Lemma handle_makes i s raw : makes (λ p st, asks_for raw p ∧ tool_allowed i s p st) (handle i s raw).
Proof.
  intros st. unfold handle_raw, st_bind at 1, st_lift.
  destruct (if is_some _ then _ else _) as [|[]]; [by left..|].
  destruct (expects_reply raw); [|by left]. unfold st_bind, answer_request.
  destruct (parse_mcp_request raw) as [req|] eqn:Hreq; [|left; by destruct (error_id _)].
  pose proof (dispatch_makes i s req st) as Hd.
  assert (Hgo : ∀ calls : list (string * obj), (calls = mx_calls st ∨ ∃ p, calls = (mx_calls st ++ [(cp_name p, cp_arguments p)])%list ∧
    mr_method req = "tools/call" ∧ parse_call_params (default [] (mr_params req)) = Some p ∧ tool_allowed i s p st) →
    calls = mx_calls st ∨ ∃ p, calls = (mx_calls st ++ [(cp_name p, cp_arguments p)])%list ∧ asks_for raw p ∧ tool_allowed i s p st).
  { intros calls [?|(p & ? & ? & ? & ?)]; [by left|right]. exists p. split_and!; [done| |done]. by exists req. }
  apply Hgo in Hd. destruct (_dispatch_request _ _ _ _ _ _ _ _) as [st1 [e|l]]; [|done]. by destruct (error_id _).
Qed.

(** The state after the first [k] lines. *)
Definition served_until s (lines : list (mcp_in * string)) st (k : nat) : state := (serve s (take k lines) st).1.1.

(** One more line is either not read, because the server has ended, or handled in the
    state the lines before it left. *)
Lemma served_snoc s lines i line st :
  let before := (serve s lines st).1.1 in
  let after := (serve s (lines ++ [(i, line)]) st).1.1 in
  after = before
  ∨ ∃ raw, read_stdin loads line = Some raw ∧ after = (handle i s raw (by_others i before)).1.
Proof.
  cbv zeta. revert st. induction lines as [|[j l] lines IH]; intros st; cbn [serve_stdio app].
  - destruct (read_stdin loads line) as [raw|]; [|by left]. right. exists raw. split; [done|].
    cbn [fst]. destruct (handle i s raw (by_others i st)) as [st1 [x|o]]; reflexivity.
  - destruct (read_stdin loads l) as [raw0|]; [|by left].
    destruct (handle j s raw0 (by_others j st)) as [st1 [x|o]]; [by left|]. specialize (IH st1).
    destruct (serve s lines st1) as [[st2 out2] e2], (serve s (lines ++ [(i, line)]) st1) as [[st3 out3] e3]. exact IH.
Qed.

(** C11: whatever lines a client sends, each line runs at most one tool, and only
    when the message of that line asks for it.  It runs only when it is registered
    and its schema accepts the arguments of the message; on a protected server,
    also only if it is public or, in the state the lines before it and the other
    tasks left, the token of the message verifies, for an active agent, and, with
    grants enforced, carries the capability of the tool while the agent holds an
    active grant that allows these arguments. *)
Theorem tools_run_behind_gates (s : server) (lines : list (mcp_in * string)) (st : state) (k : nat) (i : mcp_in) (line : string) :
  lines !! k = Some (i, line) →
  let before := served_until s lines st k in
  let after := served_until s lines st (S k) in
  mx_calls after = mx_calls before
  ∨ ∃ raw p, read_stdin loads line = Some raw ∧ asks_for raw p
      ∧ mx_calls after = (mx_calls before ++ [(cp_name p, cp_arguments p)])%list
      ∧ tool_allowed i s p (by_others i before).
Proof.
  intros Hk. cbv zeta. unfold served_until. rewrite (take_S_r _ _ _ Hk).
  destruct (served_snoc s (take k lines) i line st) as [->|(raw & Hr & ->)]; [by left|].
  destruct (handle_makes i s raw (by_others i (serve s (take k lines) st).1.1)) as [Hc|(p & Hc & Ha & Ht)]; [by left|right].
  by exists raw, p.
Qed.

(** ** Replies *)

(** A message the server survives: without a method its `error` member, if any, is
    an object; and the id of a request is a valid one or null. *)
Definition regular (raw : obj) : Prop :=
  (assoc "method" raw = None → ∃ b, is_parse_error raw = Ret b) ∧
  (expects_reply raw = true → is_Some (error_id (j_get "id" raw))).

Definition echoed (raw : obj) : bool :=
  is_none (assoc "method" raw) && match is_parse_error raw with Ret b => b | Raise _ => false end.

(** Whether a message has a reply, and which reply is its own. *)
Definition wants_reply (raw : obj) : bool := echoed raw || expects_reply raw.

Definition replies_to (raw : obj) (l : mcp_line) : Prop :=
  match l with
  | Echoed d => d = raw
  | Result id _ => lax_id (j_get "id" raw) = Some id
  | ErrorLine id _ _ => error_id (j_get "id" raw) = Some id
  end.

Lemma mcp_dispatch_replies i s req st st' l :
  _dispatch_request validate_schema pd_text debug_mode env_jwt i s req st = (st', Ret l) →
  match l with
  | Result id _ => id = mr_id req
  | ErrorLine id _ _ => id = Some (mr_id req)
  | Echoed _ => False
  end.
Proof.
  unfold _dispatch_request. repeat (destruct (String.eqb _ _); [try by intros [= <- <-]|]); [|by intros [= <- <-]].
  destruct (_handle_tools_call _ _ _ _ _ _ _ _) as [st1 [e|r]]; [|by intros [= <- <-]].
  destruct (is_value_error e); [|done]. by intros [= <- <-].
Qed.

Lemma lax_error_id j id : lax_id j = Some id → error_id j = Some (Some id).
Proof. intros Hl. unfold error_id. destruct j; rewrite ?Hl; try done. by rewrite lax_id_null in Hl. Qed.

Lemma parse_request_id raw req : parse_mcp_request raw = Some req → lax_id (j_get "id" raw) = Some (mr_id req).
Proof. unfold parse_mcp_request. intros Hp. cases_in Hp. done. Qed.

Lemma answer_replies i s raw st : is_Some (error_id (j_get "id" raw)) →
  ∃ st' l, answer_request validate_schema pd_text debug_mode env_jwt i s raw st = (st', Ret l) ∧ replies_to raw l.
Proof.
  intros [rid Hr]. unfold answer_request. destruct (parse_mcp_request raw) as [req|] eqn:Hp.
  - destruct (_dispatch_request _ _ _ _ _ _ _ _) as [st1 [e|l]] eqn:Hd.
    + rewrite Hr. by eexists _, _.
    + eexists _, _. split; [done|]. apply mcp_dispatch_replies in Hd. apply parse_request_id in Hp.
      destruct l; cbn; [by subst|by rewrite Hd; apply lax_error_id|done].
  - rewrite Hr. by eexists _, _.
Qed.

Lemma handle_replies i s raw st : regular raw →
  ∃ st' o, handle i s raw st = (st', Ret o) ∧
    if wants_reply raw then ∃ l, o = Some l ∧ replies_to raw l else o = None.
Proof.
  intros [He Hi]. unfold handle_raw, wants_reply, echoed, st_bind, st_lift.
  destruct (assoc "method" raw) as [m|]; cbn [is_some is_none negb andb orb].
  - destruct (expects_reply raw); [|by eexists _, _].
    destruct (answer_replies i s raw st (Hi eq_refl)) as (st' & l & -> & Hl). eexists _, _. split; [done|]. by exists l.
  - destruct (He eq_refl) as [b ->]. destruct b; cbn [orb]; [eexists _, _; split; [done|]; by eexists|].
    destruct (expects_reply raw); [|by eexists _, _].
    destruct (answer_replies i s raw st (Hi eq_refl)) as (st' & l & -> & Hl). eexists _, _. split; [done|]. by exists l.
Qed.

(** C38: on lines that each hold a regular message the server reads them all
    and then ends in order: it writes one line for each request, in the order
    of the requests and under the request's id, and none for notifications,
    whatever the tools do. *)
Theorem mcp_requests_answered_in_order (s : server) (lines : list (mcp_in * string)) (raws : list obj) (st : state) :
  Forall2 (λ il raw, read_stdin loads il.2 = Some raw ∧ regular raw) lines raws →
  ∃ st' out, serve s lines st = (st', out, None) ∧ Forall2 replies_to (List.filter wants_reply raws) out.
Proof.
  intros Hl. revert st. induction Hl as [|[i line] raw lines raws [Hr Hg] _ IH]; intros st; [by eexists _, _|].
  cbn [serve_stdio]. cbn in Hr. rewrite Hr. destruct (handle_replies i s raw (by_others i st) Hg) as (st1 & o & -> & Ho).
  destruct (IH st1) as (st2 & out & -> & Hout). eexists _, _. split; [done|]. cbn [List.filter].
  destruct (wants_reply raw); [|by subst o]. destruct Ho as (l & -> & Hrep). by constructor.
Qed.

(** ** What ends the server early *)

(** A blank line ends the loop although standard input is still open. *)
Theorem blank_line_stops_server (s : server) (i : mcp_in) (line : string) (rest : list (mcp_in * string)) (st : state) :
  rstrip_newlines line = "" → serve s ((i, line) :: rest) st = (st, [], None).
Proof. intros Hl. cbn [serve_stdio]. unfold read_stdin. by rewrite Hl. Qed.

(** A message without a method whose `error` is null kills the server, and so
    does a request whose id is a list. *)
Theorem odd_messages_kill_server (s : server) (i : mcp_in) (line : string) (raw : obj) (rest : list (mcp_in * string))
    (st : state) :
  read_stdin loads line = Some raw →
  (assoc "method" raw = None ∧ assoc "error" raw = Some JNull) ∨
  (∃ m l, assoc "method" raw = Some (JStr m) ∧ PyStr.truthy m = true ∧ assoc "id" raw = Some (JList l)) →
  ∃ st' e, serve s ((i, line) :: rest) st = (st', [], Some e).
Proof.
  intros Hr Hodd. cbn [serve_stdio]. rewrite Hr. unfold handle_raw, st_bind, st_lift.
  destruct Hodd as [[Hm He]|(m & l & Hm & Ht & Hi)].
  - rewrite Hm. unfold is_parse_error. rewrite He. by eexists _, _.
  - rewrite Hm. cbn [is_some is_none negb]. unfold expects_reply, j_get. rewrite Hi, Hm. cbn. unfold j_truthy.
    destruct m; [done|]. unfold answer_request, parse_mcp_request, j_get. rewrite Hi. cbn. rewrite lax_id_list.
    destruct (negb (version_ok _)); by eexists _, _.
Qed.

(** A `TypeError` raised inside a tool is reported as an argument mismatch, with
    its text, also when the debug mode that shows such texts is off. *)
Theorem tool_type_error_is_leaked (t : tool) (name msg : string) (arguments : obj) (st : state) :
  tl_handler t arguments (mx_app st) = (mx_app st, ToolTypeError msg) →
  snd (run_tool (C := C) false t name arguments st) = Raise (ValueError ("Tool argument mismatch: " ++ msg)).
Proof. intros Ht. unfold run_tool. by rewrite Ht. Qed.

End McpFacts.

(** ** Examples *)
Section Examples.
#[local] Instance mcp_demo_py : PyRuntime := {| float_repr := λ _, "0.0"; float_of_str := λ _, None |}.
#[local] Instance mcp_demo_jose : Jose :=
  fixed_jose (jwt_header AGENT_JWT_TYP) (agent_claims demo_tp "a1" (JStr "srv") 0 "1" (Some ["echo"])) (demo_key "K").

Definition mcp_demo_id (j : json) : option rpc_id :=
  match j with JStr s => Some (IdStr s) | JInt z => Some (IdInt z) | _ => None end.
#[local] Instance mcp_demo_ids : McpIds.
Proof. by refine {| lax_id := mcp_demo_id |}. Defined.

Definition mcp_demo_call : obj :=
  [("jsonrpc", JStr "2.0"); ("id", JInt 7); ("method", JStr "tools/call");
   ("params", JObj [("name", JStr "echo"); ("arguments", JObj [("text", JStr "hi")]);
                    ("_meta", JObj [("asap_agent_jwt", JStr "token")])])].
Definition mcp_demo_loads (s : string) : option json :=
  if String.eqb s "call" then Some (JObj mcp_demo_call)
  else if String.eqb s "note" then Some (JObj [("method", JStr "notifications/initialized")])
  else if String.eqb s "bad" then Some (JObj [("error", JNull)])
  else None.

Definition mcp_demo_server : @MCPServer nat :=
  add_tool "echo" (λ a w, (S w, OutStr "hi")) [] "" None None (new_mcp "demo" "1.0" None None None).
Definition mcp_demo_config : MCPAuthConfig := mkMcpAuth [] [] true false None false (Some ["srv"]).
Definition mcp_demo_protected : @MCPServer nat :=
  mkMcp (mc_server_info mcp_demo_server) None (mc_tools mcp_demo_server) (Some mcp_demo_config).
Definition mcp_demo_registry : CapabilityRegistry.t :=
  fst (CapabilityRegistry.grant "a1" "echo" JNull None GActive None None CapabilityRegistry.init).
Definition mcp_demo_state : @mcp_state JtiReplayCache.t nat := mkMcpState (demo_world StActive) mcp_demo_registry 0%nat [].
Definition mcp_demo_in : @mcp_in JtiReplayCache.t := mkMcpIn (λ r, r) il_none (at_time 0) 0.

Definition mcp_demo_serve :=
  serve_stdio (C := JtiReplayCache.t) (W := nat) mcp_demo_loads (λ _ _, SchemaOk) (λ _, "invalid") false None.

(** The granted call runs the tool and is answered; replayed, it is not run. *)
Example mcp_demo_run :
  let '(st, out, e) := mcp_demo_serve mcp_demo_protected [(mcp_demo_in, "call"); (mcp_demo_in, "note"); (mcp_demo_in, "call")]
                         mcp_demo_state in
  (mx_app st, mx_calls st, out, e)
  = (1%nat, [("echo", [("text", JStr "hi")])],
     [Result (IdInt 7) (RCall (mkCallResult "hi" false));
      Result (IdInt 7) (RCall (mkCallResult "asap:invalid_token: jti replay detected" true))], None).
Proof. vm_compute. reflexivity. Qed.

== == ==

▶ WHAT THE EXERCISE ASKS: Output, unchanged, the lines of the listing above from the first one through the one holding "destruct (parse_mcp_request raw) as [req|] eqn:Hreq;". Leave out every line after it.

▶ EXERCISE RESPONSE:
Lemma handle_makes i s raw : makes (λ p st, asks_for raw p ∧ tool_allowed i s p st) (handle i s raw).
Proof.
  intros st. unfold handle_raw, st_bind at 1, st_lift.
  destruct (if is_some _ then _ else _) as [|[]]; [by left..|].
  destruct (expects_reply raw); [|by left]. unfold st_bind, answer_request.
  destruct (parse_mcp_request raw) as [req|] eqn:Hreq; [|left; by destruct (error_id _)].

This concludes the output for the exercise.